Elina Zhang: What JADED, as the co-founders made it, was to really materially improve the lives of Asian Americans. Yeah, we don’t f–k around with money. It’s about paying people a proper wage, the performers, and when we are looking for money, we are looking for ways to increase the value of Asian-American performance art. I think that is so concretely powerful.
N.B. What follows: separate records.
(* ===== verification/LwipPbufClient.v ===== *)
(** What the clients of [lwip/src/core/pbuf.c] may rely on: any sequence of
    calls that keeps to the rules of the interface returns, keeps the counts
    right and leaks nothing; the gateway gets the chain that the model of
    [uvl_input] asks for.  The two places where the library itself breaks its
    rules are shown on concrete chains. *)
From Stdlib Require Import Permutation.
From stdpp Require Import gmap.
From S2P Require Import Prelude.
From S2P Require Import UvLwip.
From S2P Require Import LwipPbuf.
From S2P Require Import LwipPbufWrite.
From S2P Require Import LwipPbufRefs.
From S2P Require Import LwipPbufLife.
From S2P Require Import LwipPbufCopy.

(** * Sequences of calls *)

(** A call of an owner, who holds the references [ext]. *)
Inductive call :=
  | CAlloc (layer : pbuf_layer) (length : Z) (type : pbuf_type)
  | CRef (p : positive) | CFree (p : positive)
  | CCat (h t : positive) | CChain (h t : positive) | CDechain (p : positive)
  | CRealloc (p : positive) (n : Z) | CTake (p : positive) (bs : list Z).

(** One reference less. *)
Fixpoint drop_one (p : positive) (ext : list positive) : list positive :=
  match ext with [] => [] | q :: ext => if bool_decide (q = p) then ext else q :: drop_one p ext end.

Lemma drop_one_perm p ext : p ∈ ext → ext ≡ₚ p :: drop_one p ext.
Proof.
  induction ext as [|q ext IH]; [by intros ?%list.elem_of_nil|]. cbn. destruct (bool_decide_reflect (q = p)) as [->|Hn]; [done|].
  intros [->|Hp]%list.elem_of_cons; [done|]. rewrite (IH Hp) at 1. apply Permutation_swap.
Qed.

Section client.
Context (malloc : Z → heap → option block) (custom_free_function : positive → PB ()).
Context (Hfresh : malloc_fresh malloc) (Hclean : malloc_clean malloc).

(** The call, and the references its caller holds afterwards. *)
Definition exec (c : call) (ext : list positive) : PB (list positive) :=
  match c with
  | CAlloc layer length type =>
      p ← pbuf_alloc malloc custom_free_function layer length type; mret (with_link p ext)
  | CRef p => pbuf_ref (Some p);; mret (p :: ext)
  | CFree p => _ ← pbuf_free custom_free_function (Some p); mret (drop_one p ext)
  | CCat h t => pbuf_cat (Some h) (Some t);; mret (drop_one t ext)
  | CChain h t => pbuf_chain (Some h) (Some t);; mret ext
  | CDechain p => _ ← pbuf_dechain custom_free_function p; mret ext
  | CRealloc p n => pbuf_realloc custom_free_function (Some p) n;; mret ext
  | CTake p bs => _ ← pbuf_take (Some p) (Some bs) (zlen bs); mret ext
  end.

(** [p] is a whole packet in the hands of the caller. *)
Definition owns (s : store) (ext : list positive) (p : positive) (l : list node) : Prop :=
  p ∈ ext ∧ packet (bufs s) (Some p) l.

Definition joinable (s : store) (ext : list positive) (h t : positive) : Prop :=
  ∃ l1 l2, owns s ext h l1 ∧ owns s ext t l2 ∧ (∀ x, x ∈ l1.*1 → x ∈ l2.*1 → False) ∧ total l1 + total l2 < 65536.

Definition countable (s : store) (p : positive) : Prop := ∃ b, bufs s !! p = Some b ∧ pb_ref b < 65535.

(** The rules of the interface. *)
Definition allowed (s : store) (ext : list positive) (c : call) : Prop :=
  match c with
  | CAlloc _ length type => 0 ≤ length < 65536 ∧ (type = PBUF_POOL ∨ type = PBUF_RAM)
  | CRef p => p ∈ ext ∧ countable s p
  | CFree p => p ∈ ext
  | CCat h t => joinable s ext h t
  | CChain h t => joinable s ext h t ∧ countable s t
  | CDechain p => ∃ l, owns s ext p l
  | CRealloc p n => 0 ≤ n ∧ ∃ l, owns s ext p l
  | CTake p bs => ∃ l, owns s ext p l ∧ zlen bs ≤ total l
  end.

Lemma exec_ok c s ext :
  refs_ok (bufs s) ext → allowed s ext c →
  ∃ ext' s', exec c ext s = Ok (ext', s') ∧ refs_ok (bufs s') ext'.
Proof.
  intros H Ha. destruct c as [layer length type|p|p|h t|h t|p|p n|p bs]; cbn [allowed exec] in *.
  - destruct Ha as [Hl Ht]. destruct (pbuf_alloc_spec malloc custom_free_function s ext layer length type Hfresh Hclean H Hl Ht)
      as [(p & l & b & E & Hr & _)|(pending & E & _)]; erewrite bind_of_ok by exact E; by eexists _, _.
  - destruct Ha as [_ (b & Hb & Hlt)]. destruct (proj1 (pbuf_ref_counts s ext p b H Hb) Hlt) as [E Hr].
    erewrite bind_of_ok by exact E. by eexists _, _.
  - pose proof (refs_perm _ _ _ (drop_one_perm p ext Ha) H) as H'.
    destruct (free_ok custom_free_function s _ p H') as (l & _ & E & Hr).
    erewrite bind_of_ok by exact E. by eexists _, _.
  - destruct Ha as (l1 & l2 & [_ Hp1] & [Ht Hp2] & Hd & Hm).
    pose proof (refs_perm _ _ _ (drop_one_perm t ext Ht) H) as H'.
    destruct (pbuf_cat_refs s _ h t l1 l2 H' Hp1 Hp2 Hd Hm) as (h' & l' & E & Hr & _).
    erewrite bind_of_ok by exact E. by eexists _, _.
  - destruct Ha as [(l1 & l2 & [_ Hp1] & [_ Hp2] & Hd & Hm) (bt & Hbt & Hlt)].
    destruct (pbuf_chain_refs s ext h t l1 l2 bt H Hp1 Hp2 Hd Hm Hbt Hlt) as (h' & l' & E & Hr & _).
    erewrite bind_of_ok by exact E. by eexists _, _.
  - destruct Ha as (l & Hin & Hp). destruct (packet_head _ _ _ p Hp eq_refl) as (b & k & -> & _).
    destruct (pbuf_dechain_cuts custom_free_function s ext p b k H Hin Hp) as (r & h' & b' & E & Hr & _).
    erewrite bind_of_ok by exact E. by eexists _, _.
  - destruct Ha as [Hn (l & Hin & Hp)].
    destruct (pbuf_realloc_shortens custom_free_function s ext p l n H Hp Hn) as [Hge Hlt].
    destruct (decide (total l ≤ n)) as [Hle|]; [erewrite bind_of_ok by (by apply Hge); by eexists _, _|].
    destruct (Hlt ltac:(lia)) as (h' & l' & E & Hr & _). erewrite bind_of_ok by exact E. by eexists _, _.
  - destruct Ha as (l & [Hin Hp] & Hle). pose proof (pk_max _ _ _ Hp). assert (0 ≤ zlen bs) by (unfold zlen; lia).
    destruct (pbuf_take_writes s p l bs (zlen bs) Hp ltac:(lia) ltac:(lia)) as [_ Hw].
    destruct (Hw Hle) as (E & Hp' & _ & _ & Hout). erewrite bind_of_ok by exact E. eexists _, _. split; [done|].
    eapply refs_same; [|exact H]. eapply same_shapes; [apply Hp|apply Hp'|by apply filled_same_nodes; apply Hp|exact Hout].
Qed.

(** Calls that follow each other, each allowed when it is made. *)
Inductive runs : store → list positive → list call → store → list positive → Prop :=
  | runs_nil s ext : runs s ext [] s ext
  | runs_cons s ext c s1 ext1 cs s2 ext2 :
      allowed s ext c → exec c ext s = Ok (ext1, s1) → runs s1 ext1 cs s2 ext2 → runs s ext (c :: cs) s2 ext2.

Lemma runs_ok s ext cs s' ext' : runs s ext cs s' ext' → refs_ok (bufs s) ext → refs_ok (bufs s') ext'.
Proof.
  induction 1 as [|s ext c s1 ext1 cs s2 ext2 Ha E _ IH]; [done|]. intros H. apply IH.
  destruct (exec_ok c s ext H Ha) as (e & t & E' & H'). rewrite E in E'. by injection E' as <- <-.
Qed.

(** (C24) From the start on, every sequence of calls that keeps to the rules can go
    on with any allowed call, which returns; every buffer there is is reached
    from the references still held; and when the last reference is given back
    no buffer is left. *)
Theorem packet_calls_safe pending cs s ext :
  runs (mk_store ∅ pending) [] cs s ext →
  refs_ok (bufs s) ext ∧
  (∀ c, allowed s ext c → ∃ ext' s', exec c ext s = Ok (ext', s')) ∧
  (∀ a, is_Some (bufs s !! a) ↔ reach (bufs s) ext a) ∧
  (ext = [] → bufs s = ∅).
Proof.
  intros Hr. pose proof (runs_ok _ _ _ _ _ Hr refs_empty) as H. split_and!; [done| | |].
  - intros c Ha. destruct (exec_ok c s ext H Ha) as (e & t & E & _). by exists e, t.
  - intros a. split; [by apply no_leak|by apply reach_present].
  - intros ->. by apply no_owners_empty.
Qed.

End client.

(** * The packets of the gateway *)

Section gateway.
Context (malloc : Z → heap → option block) (custom_free_function : positive → PB ()).

Definition lens_of (l : list node) : list nat := (λ x : node, Z.to_nat (pb_len x.2)) <$> l.
Definition parts_of (l : list node) : list (list Z) := (λ x : node, data x.2) <$> l.

Lemma filled_parts l d :
  Forall buf_ok l.*2 → total l = zlen d → parts_of (filled l d) = fill_chain (lens_of l) d.
Proof.
  revert d. induction l as [|[a b] l IH]; intros d; [done|]. intros [[? ?] Hb]%bufs_cons Ht. cbn [total] in Ht.
  pose proof (total_nonneg _ Hb). cbn. f_equal.
  - unfold data. cbn. rewrite take_app_le by len_lia. by rewrite take_take, Nat.min_id.
  - apply IH; [done|]. len_lia.
Qed.

Lemma lens_total l : Forall buf_ok l.*2 → Z.of_nat (sum_list (lens_of l)) = total l.
Proof.
  induction l as [|[a b] l IH]; [done|]. intros [[? ?] Hb]%bufs_cons. cbn. specialize (IH Hb). unfold lens_of in IH. lia.
Qed.

Lemma filled_lens l d : lens_of (filled l d) = lens_of l.
Proof. revert d. induction l as [|[a b] l IH]; intros d; [done|]. unfold lens_of in *. cbn. by rewrite IH. Qed.

(** (C26) The calls of [uvl_input], [pbuf_alloc] of [PBUF_RAW] buffers from the
    pool and [pbuf_take], give what the model of the gateway assumes of lwIP:
    a chain whose lengths add up to that of the packet, none of them zero, whose
    parts are the packet cut at these lengths, with one owner; or no chain,
    when the pool refuses. *)
Theorem gateway_input_chain s ext buf :
  malloc_fresh malloc → malloc_clean malloc → refs_ok (bufs s) ext → 0 < zlen buf < 65536 →
  (∃ p s1 s2 l,
    pbuf_alloc malloc custom_free_function PBUF_RAW (zlen buf) PBUF_POOL s = Ok (Some p, s1) ∧
    pbuf_take (Some p) (Some buf) (zlen buf) s1 = Ok (ERR_OK, s2) ∧
    packet (bufs s2) (Some p) l ∧ refs_ok (bufs s2) (p :: ext) ∧
    parts_of l = fill_chain (lens_of l) buf ∧ sum_list (lens_of l) = length buf ∧ Forall (λ n, n ≠ 0%nat) (lens_of l)) ∨
  (∃ pending,
    pbuf_alloc malloc custom_free_function PBUF_RAW (zlen buf) PBUF_POOL s = Ok (None, mk_store (bufs s) pending) ∧
    ∃ n h, malloc n h = None).
Proof.
  intros Hm Hcl H Hlen.
  destruct (pbuf_alloc_spec malloc custom_free_function s ext PBUF_RAW (zlen buf) PBUF_POOL Hm Hcl H ltac:(lia) ltac:(by left))
    as [(p & l & b & E & Hr & Hp & Ht & _ & _ & Hf & _)|Hnone]; [left|by right].
  destruct (pbuf_take_writes (with_bufs (store_nodes l (bufs s)) s) p l buf (zlen buf) Hp ltac:(lia) ltac:(lia)) as [_ Hw].
  destruct (Hw ltac:(lia)) as (Et & Hp' & _ & _ & Hout). eexists p, _, _, _. split_and!; [exact E|exact Et|exact Hp'| | | |].
  - eapply refs_same; [|exact Hr]. eapply same_shapes; [apply Hp|apply Hp'|by apply filled_same_nodes; apply Hp|exact Hout].
  - rewrite filled_lens. assert (slice buf 0 (zlen buf) = buf) as ->
      by (unfold slice, zlen; rewrite Nat2Z.id; change (Z.to_nat 0) with 0%nat; by rewrite drop_0, take_ge).
    apply filled_parts; [apply Hp|done].
  - rewrite filled_lens. apply Nat2Z.inj. rewrite lens_total by apply Hp. done.
  - rewrite filled_lens. apply list.Forall_forall. intros n ([a x] & -> & Hin)%list_elem_of_fmap.
    specialize (Hf ltac:(lia)). unfold full in Hf. rewrite list.Forall_forall in Hf.
    specialize (Hf x). cbn. assert (0 < pb_len x); [|lia]. apply Hf, list_elem_of_fmap. by exists (a, x).
Qed.

End gateway.

(** * Examples *)

(** The packet at an address, computed. *)
Fixpoint chain_list (fuel : nat) (h : heap) (p : option positive) : option (list node) :=
  match p, fuel with
  | None, _ => Some []
  | Some _, O => None
  | Some a, S fuel => b ← h !! a; l ← chain_list fuel h (pb_next b); Some ((a, b) :: l)
  end.
Fixpoint packet_okb (l : list node) : bool :=
  match l with
  | [] => true
  | (_, b) :: l =>
      (0 <=? pb_len b) && (pb_len b <=? zlen (pb_payload b)) && (pb_tot_len b =? pb_len b + total l) && packet_okb l
  end.
Definition packet_at (h : heap) (a : positive) : option (list node) :=
  l ← chain_list (size h) h (Some a); if packet_okb l && (total l <? 65536) then Some l else None.

Lemma chain_list_ok fuel h p l : chain_list fuel h p = Some l → linked h p l.
Proof.
  revert p l. induction fuel as [|fuel IH]; intros [a|] l; cbn; try done; try by intros [= <-].
  destruct (h !! a) as [b|] eqn:Ha; [|done]. cbn. destruct (chain_list fuel h (pb_next b)) as [l'|] eqn:E; [|done].
  intros [= <-]. split_and!; [done|done|]. by apply IH.
Qed.

Lemma packet_okb_ok l : packet_okb l = true → Forall buf_ok l.*2 ∧ tot_ok l.
Proof.
  induction l as [|[a b] l IH]; [by repeat constructor|]. cbn. rewrite !andb_true_iff.
  intros [[[? ?] ?] [? ?]%IH]. split; [constructor; [split; cbn; lia|done]|split; [lia|done]].
Qed.

Lemma packet_at_ok h a l : packet_at h a = Some l → packet h (Some a) l.
Proof.
  unfold packet_at. destruct (chain_list (size h) h (Some a)) as [l'|] eqn:E; [|done]. cbn.
  destruct (packet_okb l' && (total l' <? 65536)) eqn:Eb; [|done]. intros [= <-].
  apply andb_true_iff in Eb as [[? ?]%packet_okb_ok ?]. split; [by eapply chain_list_ok|done|done|lia].
Qed.

(** A packet of three bytes is allocated and filled, another one is put behind
    it, the whole is shortened, and the one reference left is given back. *)
Definition example_calls : list call :=
  [CAlloc PBUF_RAW 3 PBUF_RAM; CTake 2 [69; 0]; CAlloc PBUF_RAW 5 PBUF_RAM; CCat 2 3; CRealloc 2 4; CFree 2].

Local Ltac owner_call :=
  eapply runs_cons; [|vm_compute; reflexivity|].
Lemma packet_calls_safe_witness :
  ∃ s, runs bump (λ _, fail InvalidFree) (mk_store ∅ false) [] example_calls s [] ∧ bufs s = ∅.
Proof.
  eassert (runs bump (λ _, fail InvalidFree) (mk_store ∅ false) [] example_calls _ []) as Hr.
  { owner_call; [split; [lia|by right]|].
    owner_call; [eexists; split; [split; [left|apply packet_at_ok; vm_compute; reflexivity]|vm_compute; discriminate]|].
    owner_call; [split; [lia|by right]|].
    owner_call.
    { eexists _, _. split; [|split; [|split]].
      - split; [right; left|apply packet_at_ok; vm_compute; reflexivity].
      - split; [left|apply packet_at_ok; vm_compute; reflexivity].
      - intros x Hx Hy. cbn in Hx, Hy.
        apply list_elem_of_singleton in Hx. apply list_elem_of_singleton in Hy. subst x. discriminate Hy.
      - vm_compute. reflexivity. }
    owner_call; [split; [lia|]; eexists; split; [left|apply packet_at_ok; vm_compute; reflexivity]|].
    owner_call; [left|]. apply runs_nil. }
  eexists. split; [exact Hr|]. apply (packet_calls_safe bump (λ _, fail InvalidFree) bump_fresh bump_clean false _ _ _ Hr). reflexivity.
Defined.

Lemma gateway_input_chain_witness :
  ∃ p s1 s2 l,
    pbuf_alloc bump (λ _, fail InvalidFree) PBUF_RAW 600 PBUF_POOL (mk_store ∅ false) = Ok (Some p, s1) ∧
    pbuf_take (Some p) (Some (replicate 600 7)) 600 s1 = Ok (ERR_OK, s2) ∧
    parts_of l = fill_chain (lens_of l) (replicate 600 7).
Proof.
  destruct (gateway_input_chain bump (λ _, fail InvalidFree) (mk_store ∅ false) [] (replicate 600 7) bump_fresh bump_clean
    refs_empty) as [(p & s1 & s2 & l & E1 & E2 & _ & _ & E3 & _)|(pending & _ & n & h & E)].
  - split; [reflexivity|vm_compute; reflexivity].
  - exists p, s1, s2, l. split; [exact E1|]. split; [exact E2|exact E3].
  - discriminate E.
Defined.
(* ===== verification/LwipTcpPcbs.v ===== *)
(** TCP of lwIP, all control blocks: allocation, binding, listening,
    connecting, the choice of the control block a segment is for, and the
    timers ([lwip/src/core/tcp.c], [tcp_in.c]).

    The control blocks are a heap; the lists of [tcp.c] are linked through it.
    The code for one connection runs on the block it is given ([focus]).  The
    callbacks of the application get the block they are called for and act on
    its connection only. *)
From stdpp Require Import gmap.
From S2P Require Import Prelude.
From S2P Require Import LwipTcp.
From S2P Require Import LwipTcpOut.
From S2P Require Import LwipTcpApi.
From S2P Require Import LwipTcpIn.
From S2P Require Import LwipTcpProcess.
From S2P Require Import LwipTcpTimer.

Definition TCP_LOCAL_PORT_RANGE_START : Z := 49152.
Definition TCP_LOCAL_PORT_RANGE_END : Z := 65535.
Definition TCP_PRIO_NORMAL : Z := 64.
Definition TCP_PRIO_MAX : Z := 127.
Definition ERR_USE : Z := -8.

(** The function the [accept] field of a listening control block has at first. *)
Definition tcp_accept_null_id : positive := 2.

(** ** Addresses

    The type of an address shows in its length; [IPADDR_TYPE_ANY] is the byte
    46 in front of four bytes. *)
Inductive addr_type := IPADDR_TYPE_V4 | IPADDR_TYPE_V6 | IPADDR_TYPE_ANY.
#[export] Instance addr_type_eq_dec : EqDecision addr_type.
Proof. solve_decision. Defined.

Definition IP_GET_TYPE (ip : list Z) : addr_type :=
  if zlen ip =? 16 then IPADDR_TYPE_V6 else if zlen ip =? 5 then IPADDR_TYPE_ANY else IPADDR_TYPE_V4.
Definition any_addr (t : addr_type) : list Z :=
  match t with
  | IPADDR_TYPE_V4 => [0; 0; 0; 0]
  | IPADDR_TYPE_V6 => replicate 16 0
  | IPADDR_TYPE_ANY => [46; 0; 0; 0; 0]
  end.
Definition is_any_type (ip : list Z) : bool := bool_decide (IP_GET_TYPE ip = IPADDR_TYPE_ANY).
(** [ip_addr_isany] of an address of any type. *)
Definition isany (ip : list Z) : bool := ip_addr_isany (if is_any_type ip then drop 1 ip else ip).

(** ** Control blocks *)

(** [struct tcp_pcb_listen]; [remote_ip] has only a type, which is that of
    [local_ip]. *)
Record tcp_pcb_listen := mk_lpcb {
  l_local_ip : list Z; l_so_options : Z; l_tos : Z; l_ttl : Z; l_prio : Z; l_bound_to_netif : Z;
  l_local_netif : list Z; l_local_port : Z; l_accept : option positive }.
#[export] Instance eta_tcp_pcb_listen : Eta tcp_pcb_listen := λ x, mk_lpcb (l_local_ip x) (l_so_options x) (l_tos x)
   (l_ttl x) (l_prio x) (l_bound_to_netif x) (l_local_netif x) (l_local_port x) (l_accept x).
#[export] Instance set_l_local_ip : Setter l_local_ip := ltac:(setter).
#[export] Instance set_l_prio : Setter l_prio := ltac:(setter).
#[export] Instance set_l_accept : Setter l_accept := ltac:(setter).
(* ===== verification/LwipTcpPlace.v ===== *)
(** TCP of lwIP, the place of a connection: the comment on the lists in
    [priv/tcp_priv.h] says which states a connection has on which list.  The
    code for one connection keeps that, and frees a connection only after it
    has left its list. *)
From S2P Require Import Prelude.
From S2P Require Import LwipTcp.
From S2P Require Import LwipTcpOut.
From S2P Require Import LwipTcpApi.
From S2P Require Import LwipTcpIn.
From S2P Require Import LwipTcpProcess.
From S2P Require Import LwipTcpTimer.
From S2P Require Import LwipTcpSeq.
From S2P Require Import LwipTcpStays.

(** ** The place of a connection *)

(** Membership in a list that is written out. *)
Ltac members := repeat match goal with
  | H : _ ∈ _ :: _ |- _ => apply elem_of_cons in H as [H|H]
  | H : _ ∈ [] |- _ => by apply elem_of_nil in H
  end.

(** The states of the connections on a list; a connection that is not yet
    bound is on none. *)
Definition state_of_list (l : pcb_list) (st : tcp_state) : Prop :=
  match l with
  | ActivePcbs => st ∉ [CLOSED; LISTEN; TIME_WAIT]
  | TwPcbs => st = TIME_WAIT
  | BoundPcbs | NoList => st = CLOSED
  | ListenPcbs => False
  end.

(** A connection with the listener [l] that is not freed; [k] says whether it
    may be bound. *)
Record settled (k : bool) (l : option positive) (s : tcp) : Prop := {
  se_listener : listener (pcb s) = l;
  se_state : state_of_list (on_list s) (state (pcb s));
  se_off : on_list s = NoList → l = None;
  se_bound : on_list s = BoundPcbs → k = true ∧ (local_port (pcb s) ≠ 0 ∨ bound_to_netif (pcb s) ≠ 0) }.

(** While a segment is processed a connection that has to be freed
    ([TF_CLOSED]) may have left its list. *)
Record in_process (k : bool) (l : option positive) (s : tcp) : Prop := {
  ip_place : settled k l s ∨ on_list s = NoList ∧ listener (pcb s) = l ∧ has (recv_flags s) TF_CLOSED = true;
  ip_closed : has (recv_flags s) TF_CLOSED = true → state (pcb s) ∈ [CLOSE_WAIT; LAST_ACK];
  ip_reset : has (recv_flags s) TF_RESET = false }.

(** [tcp_in.c] is processing a segment of the connection, or it is not and the
    flags are those of an older segment. *)
Inductive mode := Processing | Idle (closed reset : bool).

Definition mode_of (m : mode) (s : tcp) : Prop :=
  match m with
  | Processing => tcp_input_pcb s = true
  | Idle c r => tcp_input_pcb s = false ∧ has (recv_flags s) TF_CLOSED = c ∧ has (recv_flags s) TF_RESET = r
  end.

(** The connection is where it should be, or was freed and is on no list. *)
Definition placed (k : bool) (l : option positive) (m : mode) (s : tcp) : Prop :=
  mode_of m s ∧
  if freed s then on_list s = NoList else match m with Processing => in_process k l s | Idle _ _ => settled k l s end.

Lemma settled_stays k l s s' : settled k l s → stays s s' → settled k l s'.
Proof.
  intros [Hl Hs Ho Hb] [El _ _ _ _ [E1 E2 E3 _ Est]]. split; rewrite ?El, ?E1, ?E2, ?E3; try done.
  destruct Est as [->|[E ->]]; [done|]. rewrite E in Hs. destruct (on_list s); try done. cbn. intros Hn. by members.
Qed.

Lemma in_process_stays k l s s' : in_process k l s → stays s s' → in_process k l s'.
Proof.
  intros [Hp Hc Hr] Hst. pose proof Hst as [El _ _ Ec Er [E1 E2 E3 _ Est]]. split; rewrite ?Ec, ?Er; try done.
  - destruct Hp as [Hp|Hp]; [left; by eapply settled_stays|right; by rewrite El, E1].
  - intros E. specialize (Hc E). destruct Est as [->|[E4 _]]; [done|]. rewrite E4 in Hc. by members.
Qed.

Lemma placed_stays k l m s s' : placed k l m s → stays s s' → placed k l m s'.
Proof.
  intros [Hm Hp] Hst. pose proof Hst as [El Ef Ei Ec Er _]. split; [destruct m; cbn in *; by rewrite ?Ei, ?Ec, ?Er|].
  rewrite Ef. destruct (freed s); [by rewrite El|]. destruct m; [by eapply in_process_stays|by eapply settled_stays].
Qed.

(** The list of a state. *)
Definition list_of (st : tcp_state) : pcb_list :=
  match st with CLOSED => BoundPcbs | TIME_WAIT => TwPcbs | _ => ActivePcbs end.

Lemma placed_list k l m s : placed k l m s → on_list s = NoList ∨ on_list s = list_of (state (pcb s)).
Proof.
  assert (settled k l s → on_list s = NoList ∨ on_list s = list_of (state (pcb s))) as Hs.
  { intros [_ Hs _ _]. destruct (on_list s); auto; cbn in Hs; try done; [by rewrite Hs; auto| |by rewrite Hs; auto].
    right. destruct (state (pcb s)); try done; destruct Hs; apply list_elem_of_In; cbn; auto. }
  intros [_ Hp]. destruct (freed s); [by left|]. destruct m; [|by apply Hs]. destruct (ip_place _ _ _ Hp) as [|(? & _)]; auto.
Qed.

(** A connection on the list of active ones. *)
Lemma settled_active k l s :
  listener (pcb s) = l → on_list s = ActivePcbs → state (pcb s) ∉ [CLOSED; LISTEN; TIME_WAIT] → settled k l s.
Proof. intros ? E ?. split; [done|by rewrite E..]. Qed.

(** Whether it is ready to be freed. *)
Definition leaves (m : mode) (s : tcp) : Prop := mode_of m s ∧ on_list s = NoList.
Caroline Yoo: That comes from all of our lived experiences because co-founder Lena Chen and I have been performers in different contexts as well as visual artists. In the creatives, we don’t really get paid. There are so many times in the performance world where we’re thought of as entertainment for the gallery opening. We’re fighting for space.
Elina Zhang: And it’s also like it’s also falling into the values that the art world, the white art world is dictating. It’s kind of like, ‘Please, please let us just even be a token Asian in your show.’ That’s just so frustrating. And it kind of does feel like we really have to start bottom up rather than look to the institutions to carve out even a little bit of space.
Bonnie Fan: I think about dispelling the myth of limited pie. We know there’s so much abundance and abundance flows in a certain way. JADED’s work is to unlock that and start momentum in terms of the lip service that institutions have paid to diversifying their spaces and so on. And believing in that abundance for a collective, for a community.
Caroline Yoo: If this was our parents’ generations, our grandparents’ generations, our ancestors would be rolling around in their graves. Because it’s the Lunar New Year. All these different events that are meant for ancestor worship, for giving thanks to your family, to the world, to bring in prosperity for the new year. And you wouldn’t do that at a club, right?
It’s like, how do we create it? Traditions that are very much our own, that are the same ways of giving respect to our ancestors, giving respect to our community and bringing them prosperity. But they’re just in our own ways.